In March 1507, the month he finished the reliefs for the choir of the Santo in Padua, Riccio received another commission from the same church for the work which is his masterpiece, a monumental bronze Paschal candlestick. It was not completed until 1516, after interruptions caused by the war of the League of Cambrai. Riccio designed it as a steeply tapering pyramidal pedestal of two main figurated zones - each with a plinth decorated with smaller reliefs, as well as engaged statuettes projecting diagonally from the corners - while a cylindrical form prevails above, with two superimposed drums intercalated with baluster shapes, again with multiple reliefs, ornaments and addorsed statuettes. The whole is capped with a gadrooned drip-pan. It is thus divided into eight principal zones, incorporating an amazing compendium of a few Christian narrative and allegorical themes interspersed with myriad mythological figures, and, what is most remarkable in such a sacred context, its profile is enlivened with such pagan and suggestive creatures as sphinxes, satyrs, griffins and centaurs.
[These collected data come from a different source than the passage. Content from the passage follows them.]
(* ===== verification/Prelude.v ===== *)
(** * Verification of the Weibo stream-processing engine

    Weibo is a stream processor written in Go.  A job reads records from a
    source, runs them through a chain of operators and writes them to a sink.
    Markers flow with the data: watermarks carry event time, barriers cut the
    stream into checkpoints.  The planner turns the operator list into stages;
    a stage fans out over workers and an aligned merge puts their outputs back
    together so that markers stay where they belong.  Stateful operators keep
    keyed state in a backend.  When a barrier has crossed all operators, the
    checkpoint is saved; with a transactional sink a coordinator also commits
    the sink's transaction, in two phases.  After a crash, recovery decides from
    the checkpoint directory and the sink's markers where to resume.  Jobs are
    Go programs or workflow documents that a compiler turns into one; a control
    plane keeps jobs and runs in a store and drives containers that run them.
    Inside a container a job agent supervises the run and answers the control
    plane; operators reach the control plane over an HTTP API or with a command
    line that speaks it.

    ** Files and the code they model

    Data and libraries:
    - [Prelude]: bytes, machine integers, instants, the [result] type of
      fallible Go code, shared lemmas and tactics, the hint database [weibo].
    - [Record]: src/types/record.go.
    - [Rfc3339], [Decimal], [Float64], [JsonText]: the text of instants and
      integers, the numbers of float64, the validity and quoting of JSON text,
      as the time, strconv and encoding/json packages have them.

    Operators and stages:
    - [Window]: src/window (tumbling, sliding, session assigners) and
      src/watermark/bounded.go.
    - [State], [Pebble], [PebbleRefine]: src/state.  [StateBackend] with
      [StateBackendLaws] is the interface that operators are verified against;
      the in-memory and the Pebble backend are its implementations.  Pebble
      itself is the class [PebbleDB] with [PebbleLaws]: an ordered key-value
      store.
    - [KeyBy]: src/operator/keyby.go and the router of
      src/pipeline/keyed_stage.go.
    - [Stateless]: src/operator/{map,filter,flatmap,process}.go and
      src/pipeline/stateless_stage.go.
    - [Merge]: alignedMerge of src/pipeline/markers.go, a step relation over all
      interleavings of its goroutines and its bounded channel.
    - [Parallel]: the parallel and keyed stages: dispatcher, workers, merge.
    - [Stages]: src/pipeline/stage.go; the sink stage is a step relation.
    - [Reduce]: src/operator/reduce.go.
    - [WindowOp], [WindowCorrect], [WindowRun]: src/operator/window.go.
    - [Join], [JoinCorrect]: src/operator/join.go.
    - [KeyedProcess], [KeyedProcessCorrect]: src/operator/keyed_process.go; user
      functions are programs over the calls of their context.
    - [Planner]: src/pipeline/planner.go and NewKeyedStage.
    - [TypedStream]: src/typed_stream.go; types are indices of a family of Go
      types with their JSON codec.

    Checkpoints:
    - [Storage]: src/checkpoint/checkpoint.go, the save of
      src/checkpoint/archive.go.  The directory is a record; an operation is
      the list of its atomic actions; a crash leaves a prefix of them done.
    - [Coordinator]: src/checkpoint/coordinator.go, resolveCoordinatedRecovery of
      src/engine.go and the restart of a process.
    - [ExactlyOnce]: the crash-safety proofs over both.
    - [Injector]: injectBarriers and the position registry of src/engine.go.
    - [Positions]: src/source/source.go (position format) and
      src/source/kafka_offset_tracker.go.
    - [Snapshots]: addBarrierSnapshot, collectSnapshots and
      restoreWorkersFromCheckpoint of src/engine.go.
    - [Engine]: the rest of src/engine.go: checks, resuming, saving, results.
    - [Supervisor]: the goroutines of Execute around a running pipeline, a step
      relation over their interleavings with time and the caller.
    - [AtLeastOnce]: a job with a plain sink end to end, from the logs of the
      partitions to the restored process.
    - [Savepoint], [S3Blobstore]: src/checkpoint/{archive,savepoint,blob,
      s3_blobstore}.go.  [Blobstore] with [BlobstoreLaws] is the interface that
      savepoints are verified against; files and S3 implement it.

    Connectors:
    - [SourceWatermark]: src/source/watermark.go, kafka_watermark_tracker.go.
    - [KafkaSource], [KafkaSourceCorrect]: src/source/kafka*.go, auth.go,
      failure.go, deserialize.go.
    - [TxnSink], [TxnProbe]: src/sink/kafka_txn.go and the authentication of
      src/sink/auth.go.
    - [BatchSink]: src/sink/{batch,failure,kafka}.go.
    - [PostgresSink]: src/sink/postgres*.go.
    - [HttpSink]: src/sink/{http,s3,dlq}*.go.
    - [FileConnector]: src/source/{file,slice,generator}.go, src/sink/file.go.

    Workflows:
    - [Workflow]: src/workflow/{spec,validate}.go.
    - [WorkflowCompile], [WorkflowCorrect]: src/workflow/compiler, src/stream.go.
    - [FieldOps], [FieldOpsCorrect], [FieldOpsRun]: src/workflow/record and
      src/workflow/operators; Go maps are objects in a heap.

    Control plane:
    - [Lifecycle]: src/control/lifecycle/lifecycle.go.
    - [JobStore]: src/control/store.
    - [Controller]: src/control/{controller,reconcile,launch_failure,secrets,
      sweep}.go, in a monad whose oracle answers every call and may kill the
      process before any of them.
    - [Fencing]: the invariants of the controller, in a crash logic over that
      monad.
    - [Backend]: src/control/backend/{docker,kubernetes,backend}.go.
    - [JobAgent]: src/jobagent and Serve of src/sdk/sdk.go: the process of a job.
    - [Sdk]: the rest of src/sdk/sdk.go and src/cmd/weibo-runner: what that
      process reads from its environment.
    - [History]: src/control/{history,discovery,diagnostics}.go.
    - [Api]: src/control/api/api.go, over the monad of the controller.
    - [Cli]: src/control/cmd/weibo: flags, client, dashboard checks, deployment.

    Function names are the source's; a Go method and its receiver become a
    function on the record that models the receiver.  Select loops are functions
    of the list of chosen branches.  Loops are structural recursion, or recursion
    on fuel with a proof that a stated amount suffices or with fuel that the
    input bounds: sliding windows ([sliding_assign_spec]), the marker probe (one
    round more than there are records left, [probe_tells_committed]), the reading
    of a heap value (one more than the objects allocated), the lines of a file
    and the tokens of an address template (the length of the text), the pages of
    an object listing (one round per page, [s3_List_spec]).  Integers are [Z] with
    the 64-bit wrap-around written out ([i64_add], [wrap64]) wherever Go's
    arithmetic could wrap.

    ** What is assumed

    Code outside the repository is a parameter; its documented behaviour is the
    laws of a class or a named hypothesis, and each has an instance that a
    witness runs: [PebbleLaws] (an ordered store), [KafkaTransactions] (what
    read-committed consumers see of a transaction) with the laws on offset
    listings and fetches of [TxnProbe], [fencing_laws] (the backend names new
    containers freshly and lists them), [DockerDaemon] (create, start, stop,
    remove, inspect), [S3Laws] (objects by key, listings in pages), round trips of
    JSON and YAML codecs ([RecordCodec], [TimerJSON], [PositionJSON], the codecs of
    [FieldOps], [TypedStream], the request bodies and manifests of [Cli],
    checkpoint records in [Savepoint]), that a SHA-256 digest has 32 bytes, the
    injectivity of the %#v verb on column values, and that ranging over a map
    or walking a directory visits each entry once.

    ** What the theorems show

    - Exactly once ([exactly_once_job], [exactly_once_after_crash],
      [finalize_completes]): whatever the sequence of checkpoints, crashes and
      restarts, recovery restores the checkpoint of the last transaction the
      sink committed.  One window is excluded and is a real gap:
      [stale_pointer_replays].  The transactional sink and its probe meet what
      this asks of a sink ([txn_sink_refines_contract], [probe_tells_committed],
      [restart_agrees_with_output]).
    - At least once ([at_least_once]): with plain sinks, what the sink had taken
      at the restored barrier and the output of the restored process cover the
      uninterrupted run; a sink that buffers loses what it had only taken
      ([checkpoint_before_flush]).
    - Runs ([execute_never_loses_failure], [shutdown_unwinds]): whatever the
      interleaving, a run ends with the error it has to report, is cancelled hard
      only for a reason, and its supervision never gets stuck.
    - Storage ([retention_keeps_newest], [load_pointer_repairs]): retention and
      pointer repair; [extract_older_is_lost] for archives.  Savepoints restore
      ([savepoint_restores]) and stay in their directory ([extract_confined]), on
      files and on S3 alike ([s3_store_as_files]).
    - Alignment ([injector_aligned], [tracker_restores_snapshot]): a barrier's
      registered positions are exactly those of the records before it;
      [quiet_partition_forgotten] shows what they omit.
    - Stages ([merge_refines_aligned], [merge_always_finishes],
      [parallel_stage_correct], [keyed_stage_correct], [keyed_route_correct],
      [round_robin_correct], [stateless_fusion_correct], ...): parallel stages
      refine the sequential reading of the pipeline, up to the order of data
      between two markers; they terminate and do not get stuck, unless a worker
      closes early ([merge_early_close_stuck]).
    - Operators ([window_emits_accepted_once], [watermark_fires_exactly],
      [window_never_reopens], [session_merge_correct], [reduce_*],
      [keyed_timers_exact], [keyed_restore_transparent]): windows fire once and
      completely, sessions merge without loss, eviction is invisible, timers fire
      exactly, snapshots restore; the join emits every pair once
      ([join_emits_all_pairs]).
    - Typed streams ([typed_pipeline_correct], [typed_sink_delivers]): a chain of
      typed operators computes the chain of its functions, and its sink gets
      every value once and in order.
    - Operator state ([collected_state_restored]): every operator gets its own
      snapshot back.
    - Backends ([pebble_refines_memory], [pebble_checkpoint_restore]): Pebble
      behaves as memory does, except for list keys with a NUL byte
      ([pebble_nul_key_leak]).
    - Sources ([watermark_source_in_time], [source_windows_complete],
      [committed_were_delivered], [exactly_once_commits],
      [readers_follow_partitions]): watermarks respect the bound of disorder,
      offsets are committed only for what was handed on.
    - Sinks ([kafka_sink_accounts], [http_sink_accounts], [s3_sink_accounts],
      [dedupe_matches_upserts], [file_written_read_once]): every record is
      written or accounted for by the failure policy.
    - Workflows ([validate_accepts_exactly], [workflow_compiles],
      [rename_fields_move]): validation is a predicate on documents, and valid
      documents compile to what they say.
    - Control plane ([one_live_container], [store_well_formed],
      [docker_backs_controller], [capacity_slots_fit]): at most one container of
      a job lives, but for requests that overtake the reconciler
      ([restart_before_reattach_runs_two]); Docker implements the backend that
      the proof assumes.
    - Job processes ([agent_phases_forward], [stop_with_savepoint],
      [launched_runner_configured]): phases only advance, a process exits with 0
      exactly if it ended cleanly and its savepoint exists, and it finds the
      settings both backends launch it with.
    - API and command line ([api_change_accounted], [submit_binds_answer],
      [mutations_limited], [configured_tokens_accepted],
      [commands_reach_controller], [public_bind_needs_token],
      [deployed_image_is_pushed]): nothing changes without a read-write token, a
      place under the limit and an audit entry; a command has the effect of the
      controller's operation.  Flags after the job ID are lost
      ([flags_after_id_ignored]).
    - History ([history_keeps_recent], [sampling_order_free]): the newest samples
      are kept, whatever order the scrapes end in.

    ** What is left out

    Metrics, tracing, logging, the embedded page, the printing of the command line
    and the parsing of YAML are I/O or library code; examples and benchmarks use
    what is modelled.  Opening state backends, connecting the channels of the
    stages and the rows behind the records of the store are left out.  A request
    to the API is served in one step, and the probes of a sampling pass read the
    store one after the other.  I/O errors of the checkpoint directory are not
    modelled: writes either happen or the process dies before them.
    Cancellation inside the stateless and keyed stages is not modelled. *)

From stdpp Require Export base tactics option list list_numbers sorting gmap strings.
From Stdlib Require Export ZArith Lia.
From Stdlib Require Import Strings.Byte.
The incorporation of pagan motifs in the work is explained by the Neo-Platonic, humanist environment of the university town of Padua in which it was conceived: the commission was proposed by a philosopher, Giambattista Leone, who owned Riccio's drawing for it and persuaded Antonio Trombetta (d. 1518), the abbot of the adjacent monastery, to countenance its totally unorthodox iconography.

Riccio's Paschal candlestick is one of the most ingeniously composed and intellectually enigmatic artistic complexes of all time. It is not as widely known as it deserves, nor has it been properly studied, probably just because of a traditional prejudice that bronze artefacts, because they have a function, do not qualify as works of 'fine art'. With its multiplicity of reliefs, figures and ornamental motifs, the candlestick also provides the touchstone for attributing to Riccio's hand a good number of independent and otherwise undocumented statuettes, plaquettes and artefacts.